Ces lignes[[Extrait de la feuille de salle d’Alice et autres merveilles, texte de Fabrice Melquiot, mise en scène Emmanuel Demarcy-Mota, Théâtre de la Ville, septembre 2016.]] que Fabrice Melquiot, poète de théâtre, adresse à l’enfant, aux enfants, résonnent, superbes, en écho à l’action co-imaginée par la fédération nationale de l’OCCE (Office central de la coopération à l’école) et le Printemps des poètes : que la poésie s’invite dans l’extraordinaire de chaque enfant et dans l’ordinaire des classes ! Qu’enfants et adolescents rencontrent ensemble, à l’école, la singularité des langues poétiques, identifient le poème comme un ami, certes étrange, parfois lumineux, parfois opaque, et qu’ils lui fassent place sur un mode léger, souple et imaginatif, ou plus prononcé.

Naissance d’un label

Est donc né le label « École en poésie », aujourd’hui attribué à 264 écoles, collèges et lycées, dont douze à l’étranger. Solliciter le label « École en poésie » pour une classe, un enseignant, une équipe pédagogique relève d’une démarche toute simple[[Voir le mode d’emploi sur http://www2.occe.coop/contenu/developpement-de-la-poesie-lecole et http://www.printempsdespoetes.com]] au moyen d’une charte dans laquelle il convient de choisir cinq items de mise en œuvre permettant de mettre la poésie au cœur de la classe, comme organiser de petits instants poétiques en classe (par exemple, deux minutes de lecture poétique chaque matin) pour favoriser la diffusion de la poésie, ou encore organiser une correspondance avec un poète, un accueil ou une rencontre en classe ou ailleurs (en bibliothèque).
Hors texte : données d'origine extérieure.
Lemma straight_refl b : straight b b.
Proof. by split; [apply extends_refl|..]. Qed.
Lemma straight_trans a b c : straight a b -> straight b c -> straight a c.
Proof.
  intros [X1 D1 F1 S1 E1 U1 C1] [X2 D2 F2 S2 E2 U2 C2]. split.
  - by eapply extends_trans.
  - intros k Hk. rewrite D2; [by apply D1|]. by apply (ex_known _ _ (proj1 X1)).
  - intros k. by rewrite F2.
  - intros k. by rewrite S2.
  - intros j d. by rewrite E2.
  - by rewrite U2.
  - intros j Hj Hf Hc. apply C2; [by apply C1|by rewrite F1|by rewrite U1].
Qed.
Lemma straight_open b b' : straight b b' -> open b -> open b'.
Proof. intros Hs (k & Hk & Hn & Hf). exists k. rewrite (sl_current _ _ Hs), (sl_filled _ _ Hs). split; [done|]. split; [|done].
  by apply (ex_known _ _ (proj1 (sl_extends _ _ Hs))).
Qed.
Lemma straight_type b b' v t : straight b b' -> has_type b v t -> has_type b' v t.
Proof. intros Hs. apply (ex_types _ _ (proj1 (sl_extends _ _ Hs))). Qed.
Lemma same_flow_straight b b' : extends b b' -> same_flow None b b' -> straight b b'.
Proof. intros X [[]]. split; try done; auto. Qed.

(** The operand type [t] is represented by [v]. *)
Definition repr (b : B) (v : Value) (t : ir.Type_) : Prop := exists t', has_type b v t' /\ canon t' = t.
Lemma straight_repr b b' v t : straight b b' -> repr b v t -> repr b' v t.
Proof. intros Hs (t' & Ht & Hc). exists t'. split; [by eapply straight_type|done]. Qed.
Lemma straight_reprs b b' vs ts : straight b b' -> Forall2 (repr b) vs ts -> Forall2 (repr b') vs ts.
Proof. intros Hs Hr. eapply list.Forall2_impl; [exact Hr|]. intros. by eapply straight_repr. Qed.
(* ===== verification/CtlEnds.v ===== *)
(** * Reachable code: [else] and [end] *)
From stdpp Require Import base list gmap option numbers.
From S2P Require Import Prelude Types Trap Module ModuleTypes VMOffsets HeapAccess Clif ClifLaws FuncState WasmOp FuncEnv CodeTranslator CodeTranslatorCtl CodeTranslatorOps WasmTyping FuncValid OpTyping CtlInv CtlSim CtlSteps CtlDead CtlLive CtlBranch CtlBlocks.
Local Open Scope Z_scope.

Section Ends.
Context {B : Type} {FB : FunctionBuilder B} {BV : BuilderView B} {LAWS : FunctionBuilderLaws B} {TC : TrapCodes}.
Context (dbg : bool) (env : TranslationEnvironment) (validator : FuncValidator) (locals results : list ir.Type_).
Abbreviation M := (SM (TState B) Error).
Abbreviation here := (here dbg env validator locals results).
Abbreviation live_step := (live_step dbg env validator locals results).
Abbreviation vstep_raw := (vstep_raw env validator locals).

(** At the end of a reachable frame its results are all it has. *)
Lemma ops_done v f tys : alive v tys -> vpops (v_end v) v = Some f -> v_ops f = [] -> tys = v_end v.
Proof.
  intros Ha Hp Ho. destruct (vpops_alive _ _ _ _ Ha Hp) as (rest & -> & [_ Hr]). rewrite Ho in Hr.
  destruct rest as [|x rest _] using rev_ind; [done|]. by rewrite fmap_app, rev_app_distr in Hr.
Qed.
Lemma wp_frame_top t f fs (Q : ControlStackFrame -> TState B -> Prop) : frames t = f :: fs -> Q f t ->
  wp (peek (fun s => unwrap (pm_get (control_stack s) (pm_len (frames t) - 1 - Z.of_nat 0)))) t Q.
Proof. intros Hf HQ. eapply (wp_frame_at t 0); [by rewrite Hf|done]. Qed.

Section Else.
(** The frame has been marked as having an [else]; [seg] are the results of its
    first branch. *)
Variables (t : TState B) (d : Block) (e : ElseData) (n r : Z) (x : bool) (bt : BlockType) (fs : list ControlStackFrame) (v : vframe)
  (vs : list vframe) (under saved seg : list Value) (t1 : TState B).
Abbreviation f := (If_ d e n r (pm_len (under ++ saved)) x bt true None).
Hypotheses (H : here t f fs v vs under (under ++ saved) seg (v_end v)) (Hsv : Forall2 (repr (bld t)) saved (v_start v))
  (Hf1 : frames t1 = If_ d e n r (pm_len (under ++ saved)) x bt true (Some true) :: fs) (E1 : bld t1 = bld t)
  (E2 : stack (st t1) = stack (st t)) (E3 : reachable (st t1) = true) (E4 : same_caches (st t) (st t1)) (Hb : pm_len (stack (st t)) < max_height).
Abbreviation after := (post dbg env validator locals results t (enter KElse (v_start v) (v_end v) :: vs)).

Lemma else_facts : n = pm_len (v_start v) /\ r = pm_len (v_end v) /\ dest_ok (bld t) d (v_end v) /\ pm_len seg = pm_len (v_end v) /\
  NoDup (frame_blocks fs) /\ (forall k, k ∈ blocks_of f -> k ∉ frame_blocks fs) /\ forall j, j ∈ d :: frame_blocks fs -> known (bld t) j.
Proof.
  destruct H as [Hr Hf Hly [Fp Fr Fd Fcn Fk Fx] Hba Ha Hseg Hst Hli [N T W]]. apply nodup_tail in N as [N Nd].
  split_and!; try done; [by apply pm_len_Forall2 in Hseg|]. intros j [->|Hj]%elem_of_cons; [apply Fd|by eapply layers_known].
Qed.
(** What entering the [else] leads to. *)
Lemma else_after b' : evolves (frame_blocks fs) (bld t) b' -> dest_ok b' d (v_end v) -> (exists j, edge b' j d) -> live b' -> tight b' (headers fs) ->
  after (mkT b' (set_stack (under ++ saved) (st t1))).
Proof.
  intros V D Hj L T. destruct else_facts as (Hn & Hr & _ & _ & N & Nd & _). destruct H as [_ _ Hly [_ _ _ Fcn _ _] _ _ _ _ _ [_ _ W]]. left.
  eapply (else_live _ _ _ _ _ t _ d e n r _ x bt v fs vs under saved); try done; try exact Hf1.
  match goal with |- CtlSim.shared _ _ _ _ _ ?x => change x with (frames t1) end. rewrite Hf1. split; [|done|].
  - cbn. destruct e; (constructor; [|done]); apply Nd; left.
  - eapply world_extends; [exact W|apply (ev_extends _ _ _ V)|done].
Qed.
(** ** Local variables *)
Lemma local_get_runs i ty : pm_get locals i = Some ty -> canon ty = ty -> runs (translate_local_get i) [] [ty].
Proof.
  intros Hi Hc t pre vs W Ho Hs Hl ->%Forall2_nil_inv_r. pose proof (w_locals _ _ _ _ _ W _ _ Hi) as Hv.
  destruct (law_use_var (bld t) i ty Hv Ho) as (v & b' & Hu & X & Ht & [D F S E] & U & C). apply wp_bind. eapply wp_onb; [exact Hu|].
  apply wp_push. split; [done|]. split; [by eapply world_extends|]. left.
  assert (straight (bld t) b') as Hst by (by split; auto). split; [done|done|]. exists [v]. cbn. rewrite Hs, app_nil_r. split; [done|].
  constructor; [|constructor]. by exists ty.
Qed.
Lemma emits_def i ty v t : world t -> pm_get locals i = Some ty -> has_type (bld t) v ty -> emits (onb (def_var i v)) t (fun _ _ => True).
Proof.
  intros W Hi Hv. destruct (law_def_var (bld t) i v ty) as (b' & Hd & X & Hf); [by eapply w_locals|done|].
  eapply wp_onb; [exact Hd|]. split; [by apply same_flow_straight|done].
Qed.
Lemma emits_set i ty v t : open (bld t) -> world t -> pm_get locals i = Some ty -> repr (bld t) v ty ->
  emits (val ← canonical_value v; onb (def_var i val)) t (fun _ _ => True).
Proof.
  intros Ho W Hi Hv. eapply emits_bind; [by apply emits_canonical|]. intros a t1 Hs1 He1 Ha. eapply emits_def; [|done|done].
  eapply world_extends; [exact W|apply (sl_extends _ _ Hs1)|by rewrite He1].
Qed.
Lemma emits_runs (t t' : TState B) pre vs' outs : world t -> straight (bld t) (bld t') -> st t' = set_stack (pre ++ vs') (st t) ->
  Forall2 (repr (bld t')) vs' outs -> forall vs, control_stack (st t') = control_stack (st t) /\ world t' /\ (fell_through t t' pre outs \/ trapped t t' pre vs).
Proof.
  intros W Hs He Hv vs. rewrite He. split; [done|]. split; [eapply world_extends; [exact W|apply (sl_extends _ _ Hs)|by rewrite He]|]. left.
  split; [by rewrite He|done|]. exists vs'. by rewrite He.
Qed.
Lemma local_set_runs i ty : pm_get locals i = Some ty -> runs (translate_local_set i) [ty] [].
Proof.
  intros Hi t pre vs W Ho Hs Hl (v & ? & Hv & ->%Forall2_nil_inv_r & ->)%Forall2_cons_inv_r. apply wp_bind. eapply wp_pop1; [exact Hs|].
  set (t1 := mkT _ _). eapply emits_wp; [apply (emits_set i ty v t1); try done; eapply world_extends; [exact W|apply extends_refl|done]|].
  intros [] t2 Hs2 He2 _. eapply (emits_runs t t2 pre []); [done|done| |constructor]. rewrite He2. cbn. by rewrite app_nil_r.
Qed.
Lemma local_tee_runs i ty : pm_get locals i = Some ty -> runs (translate_local_tee i) [ty] [ty].
Proof.
  intros Hi t pre vs W Ho Hs Hl (v & ? & Hv & ->%Forall2_nil_inv_r & ->)%Forall2_cons_inv_r. apply wp_bind.
  eapply (wp_peek _ v); [unfold peek1; by rewrite Hs, last_snoc|]. eapply emits_wp; [by apply (emits_set i ty v t)|].
  intros [] t2 Hs2 He2 _. eapply (emits_runs t t2 pre [v]); [done|done| |constructor; [by eapply straight_repr|constructor]].
  rewrite He2, <- Hs. by destruct (st t).
Qed.
End Ops.

(** ** Reachable code: branches on null *)

Section BrOn.
Context {B : Type} {FB : FunctionBuilder B} {BV : BuilderView B} {LAWS : FunctionBuilderLaws B} {TC : TrapCodes}.
Context (dbg : bool) (env : TranslationEnvironment) (validator : FuncValidator) (locals results : list ir.Type_).
Abbreviation M := (SM (TState B) Error).
Abbreviation here := (here dbg env validator locals results).
Abbreviation live_at := (live_at dbg env validator locals results).
Abbreviation live_step := (live_step dbg env validator locals results).

Lemma emits_is_null v ty t : open (bld t) -> has_type (bld t) v ty -> ir.is_int ty = true ->
  emits (translate_ref_is_null v) t (fun b a => has_type b a ir.I32).
Proof.
  intros Ho Hv Hi. eapply emits_bind; [apply (emits_ins1 _ _ ir.I8); [done| |done]; by exists ty|]. intros a t1 Hs1 He1 Ha.
  apply (emits_op _ _ _ _ _ [ir.I8]); [by eapply straight_open|by constructor|done].
Qed.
La poésie peut rayonner dans l’école et au-delà, en donnant des noms de poètes aux salles de classe ou aux espaces communs et profiter de l’inauguration pour initier des lectures publiques. Les établissements peuvent créer un promenoir poétique dans la cour, comportant des stations poétiques (poèmes gravés sur des plaques, arbres à poèmes, totems, bancs poétiques avec casques audios faisant entendre des poèmes dits par des enfants, etc.). On voit bien que l’enjeu est essentiellement du côté de l’invitation à créer des microprojets coopératifs, qui enthousiasment et engagent élèves et adultes, portent le dynamisme de la classe et de l’établissement en faveur de la poésie, conçue comme univers d’art, de littérature, de culture.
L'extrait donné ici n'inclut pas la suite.